Content starts

Definition _avl_node_rotate_right (node : positive) (st : avl) : option (avl * positive) :=
  n ← get node st;
  left ← n_left n;
  let parent := n_parent n in
  l ← get left st;
  st ← upd node (fun n => n <| n_left := n_right l |>) st;
  l ← get left st;
  st ← set_parent (n_right l) (Some node) st;
  st ← upd left (fun n => n <| n_right := Some node |>) st;
  st ← upd left (fun n => n <| n_parent := parent |>) st;
  st ← _avl_child_replace (Some node) (Some left) parent st;
  st ← upd node (fun n => n <| n_parent := Some left |>) st;
  Some (st, left).

Definition avl_node_replace (victim newnode : positive) (st : avl) : option avl :=
  v ← get victim st;
  let parent := n_parent v in
  st ← _avl_child_replace (Some victim) (Some newnode) parent st;
  v ← get victim st;
  st ← set_parent (n_left v) (Some newnode) st;
  v ← get victim st;
  st ← set_parent (n_right v) (Some newnode) st;
  v ← get victim st;
  upd newnode (fun n => n <| n_left := n_left v |> <| n_right := n_right v |>
                          <| n_parent := n_parent v |> <| n_height := n_height v |>) st.

(** ** Balancing *)

Definition AVL_MAX (x y : Z) : Z := if decide (x < y) then y else x.

Definition height_of (p : option positive) (st : avl) : option Z :=
  match p with Some p => n ← get p st; Some (n_height n) | None => Some 0 end.
Definition AVL_LEFT_HEIGHT (p : positive) (st : avl) : option Z := n ← get p st; height_of (n_left n) st.
Definition AVL_RIGHT_HEIGHT (p : positive) (st : avl) : option Z := n ← get p st; height_of (n_right n) st.

Definition set_height (p : positive) (h : Z) : avl -> option avl := upd p (fun n => n <| n_height := h |>).

Definition _avl_node_height_update (p : positive) (st : avl) : option avl :=
  h0 ← AVL_LEFT_HEIGHT p st;
  h1 ← AVL_RIGHT_HEIGHT p st;
  set_height p (AVL_MAX h0 h1 + 1) st.

Definition update_left (p : positive) (st : avl) : option avl :=
  n ← get p st; l ← n_left n; _avl_node_height_update l st.
Definition update_right (p : positive) (st : avl) : option avl :=
  n ← get p st; r ← n_right n; _avl_node_height_update r st.

Definition _avl_node_fix_l (node : positive) (st : avl) : option (avl * positive) :=
  n ← get node st;
  right ← n_right n;
  rh0 ← AVL_LEFT_HEIGHT right st;
  rh1 ← AVL_RIGHT_HEIGHT right st;
  st ← (if decide (rh0 > rh1) then
          '(st, right) ← _avl_node_rotate_right right st;
          st ← update_right right st;
          _avl_node_height_update right st
        else Some st);
  '(st, node) ← _avl_node_rotate_left node st;
  st ← update_left node st;
  st ← _avl_node_height_update node st;
  Some (st, node).

Definition _avl_node_fix_r (node : positive) (st : avl) : option (avl * positive) :=
  n ← get node st;
  left ← n_left n;
  rh0 ← AVL_LEFT_HEIGHT left st;
  rh1 ← AVL_RIGHT_HEIGHT left st;
  st ← (if decide (rh0 < rh1) then
          '(st, left) ← _avl_node_rotate_left left st;
          st ← update_left left st;
          _avl_node_height_update left st
        else Some st);
  '(st, node) ← _avl_node_rotate_right node st;
  st ← update_right node st;
  st ← _avl_node_height_update node st;
  Some (st, node).

Definition fix_node (diff : Z) (node : positive) (st : avl) : option (avl * positive) :=
  if decide (diff <= -2) then _avl_node_fix_l node st
  else if decide (diff >= 2) then _avl_node_fix_r node st
  else Some (st, node).

Fixpoint _avl_node_rebalance (fuel : nat) (node : option positive) (st : avl) : option avl :=
  match node with
  | None => Some st
  | Some p =>
      match fuel with
      | O => None
      | S fuel =>
          h0 ← AVL_LEFT_HEIGHT p st;
          h1 ← AVL_RIGHT_HEIGHT p st;
          let diff := h0 - h1 in
          let height := AVL_MAX h0 h1 + 1 in
          n ← get p st;
          if decide (n_height n = height /\ (diff >= -1 /\ diff <= 1)) then Some st
          else
            st ← (if decide (n_height n ≠ height) then set_height p height st else Some st);
            '(st, p) ← fix_node diff p st;
            n ← get p st;
            _avl_node_rebalance fuel (n_parent n) st
      end
  end.

Fixpoint insert_loop (fuel : nat) (node : option positive) (st : avl) : option avl :=
  match node with
  | None => Some st
  | Some p =>
      match fuel with
      | O => None
      | S fuel =>
          h0 ← AVL_LEFT_HEIGHT p st;
          h1 ← AVL_RIGHT_HEIGHT p st;
          let height := AVL_MAX h0 h1 + 1 in
          let diff := h0 - h1 in
          n ← get p st;
          if decide (n_height n = height) then Some st
          else
            st ← set_height p height st;
            '(st, p) ← fix_node diff p st;
            n ← get p st;
            insert_loop fuel (n_parent n) st
      end
  end.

Content ends

From the first line to the last, return the data exactly as written.

### Response for this exercise
Definition _avl_node_rotate_right (node : positive) (st : avl) : option (avl * positive) :=
  n ← get node st;
  left ← n_left n;
  let parent := n_parent n in
  l ← get left st;
  st ← upd node (fun n => n <| n_left := n_right l |>) st;
  l ← get left st;
  st ← set_parent (n_right l) (Some node) st;
  st ← upd left (fun n => n <| n_right := Some node |>) st;
  st ← upd left (fun n => n <| n_parent := parent |>) st;
  st ← _avl_child_replace (Some node) (Some left) parent st;
  st ← upd node (fun n => n <| n_parent := Some left |>) st;
  Some (st, left).

Definition avl_node_replace (victim newnode : positive) (st : avl) : option avl :=
  v ← get victim st;
  let parent := n_parent v in
  st ← _avl_child_replace (Some victim) (Some newnode) parent st;
  v ← get victim st;
  st ← set_parent (n_left v) (Some newnode) st;
  v ← get victim st;
  st ← set_parent (n_right v) (Some newnode) st;
  v ← get victim st;
  upd newnode (fun n => n <| n_left := n_left v |> <| n_right := n_right v |>
                          <| n_parent := n_parent v |> <| n_height := n_height v |>) st.

(** ** Balancing *)

Definition AVL_MAX (x y : Z) : Z := if decide (x < y) then y else x.

Definition height_of (p : option positive) (st : avl) : option Z :=
  match p with Some p => n ← get p st; Some (n_height n) | None => Some 0 end.
Definition AVL_LEFT_HEIGHT (p : positive) (st : avl) : option Z := n ← get p st; height_of (n_left n) st.
Definition AVL_RIGHT_HEIGHT (p : positive) (st : avl) : option Z := n ← get p st; height_of (n_right n) st.

Definition set_height (p : positive) (h : Z) : avl -> option avl := upd p (fun n => n <| n_height := h |>).

Definition _avl_node_height_update (p : positive) (st : avl) : option avl :=
  h0 ← AVL_LEFT_HEIGHT p st;
  h1 ← AVL_RIGHT_HEIGHT p st;
  set_height p (AVL_MAX h0 h1 + 1) st.

Definition update_left (p : positive) (st : avl) : option avl :=
  n ← get p st; l ← n_left n; _avl_node_height_update l st.
Definition update_right (p : positive) (st : avl) : option avl :=
  n ← get p st; r ← n_right n; _avl_node_height_update r st.

Definition _avl_node_fix_l (node : positive) (st : avl) : option (avl * positive) :=
  n ← get node st;
  right ← n_right n;
  rh0 ← AVL_LEFT_HEIGHT right st;
  rh1 ← AVL_RIGHT_HEIGHT right st;
  st ← (if decide (rh0 > rh1) then
          '(st, right) ← _avl_node_rotate_right right st;
          st ← update_right right st;
          _avl_node_height_update right st
        else Some st);
  '(st, node) ← _avl_node_rotate_left node st;
  st ← update_left node st;
  st ← _avl_node_height_update node st;
  Some (st, node).

Definition _avl_node_fix_r (node : positive) (st : avl) : option (avl * positive) :=
  n ← get node st;
  left ← n_left n;
  rh0 ← AVL_LEFT_HEIGHT left st;
  rh1 ← AVL_RIGHT_HEIGHT left st;
  st ← (if decide (rh0 < rh1) then
          '(st, left) ← _avl_node_rotate_left left st;
          st ← update_left left st;
          _avl_node_height_update left st
        else Some st);
  '(st, node) ← _avl_node_rotate_right node st;
  st ← update_right node st;
  st ← _avl_node_height_update node st;
  Some (st, node).

Definition fix_node (diff : Z) (node : positive) (st : avl) : option (avl * positive) :=
  if decide (diff <= -2) then _avl_node_fix_l node st
  else if decide (diff >= 2) then _avl_node_fix_r node st
  else Some (st, node).

Fixpoint _avl_node_rebalance (fuel : nat) (node : option positive) (st : avl) : option avl :=
  match node with
  | None => Some st
  | Some p =>
      match fuel with
      | O => None
      | S fuel =>
          h0 ← AVL_LEFT_HEIGHT p st;
          h1 ← AVL_RIGHT_HEIGHT p st;
          let diff := h0 - h1 in
          let height := AVL_MAX h0 h1 + 1 in
          n ← get p st;
          if decide (n_height n = height /\ (diff >= -1 /\ diff <= 1)) then Some st
          else
            st ← (if decide (n_height n ≠ height) then set_height p height st else Some st);
            '(st, p) ← fix_node diff p st;
            n ← get p st;
            _avl_node_rebalance fuel (n_parent n) st
      end
  end.

Fixpoint insert_loop (fuel : nat) (node : option positive) (st : avl) : option avl :=
  match node with
  | None => Some st
  | Some p =>
      match fuel with
      | O => None
      | S fuel =>
          h0 ← AVL_LEFT_HEIGHT p st;
          h1 ← AVL_RIGHT_HEIGHT p st;
          let height := AVL_MAX h0 h1 + 1 in
          let diff := h0 - h1 in
          n ← get p st;
          if decide (n_height n = height) then Some st
          else
            st ← set_height p height st;
            '(st, p) ← fix_node diff p st;
            n ← get p st;
            insert_loop fuel (n_parent n) st
      end
  end.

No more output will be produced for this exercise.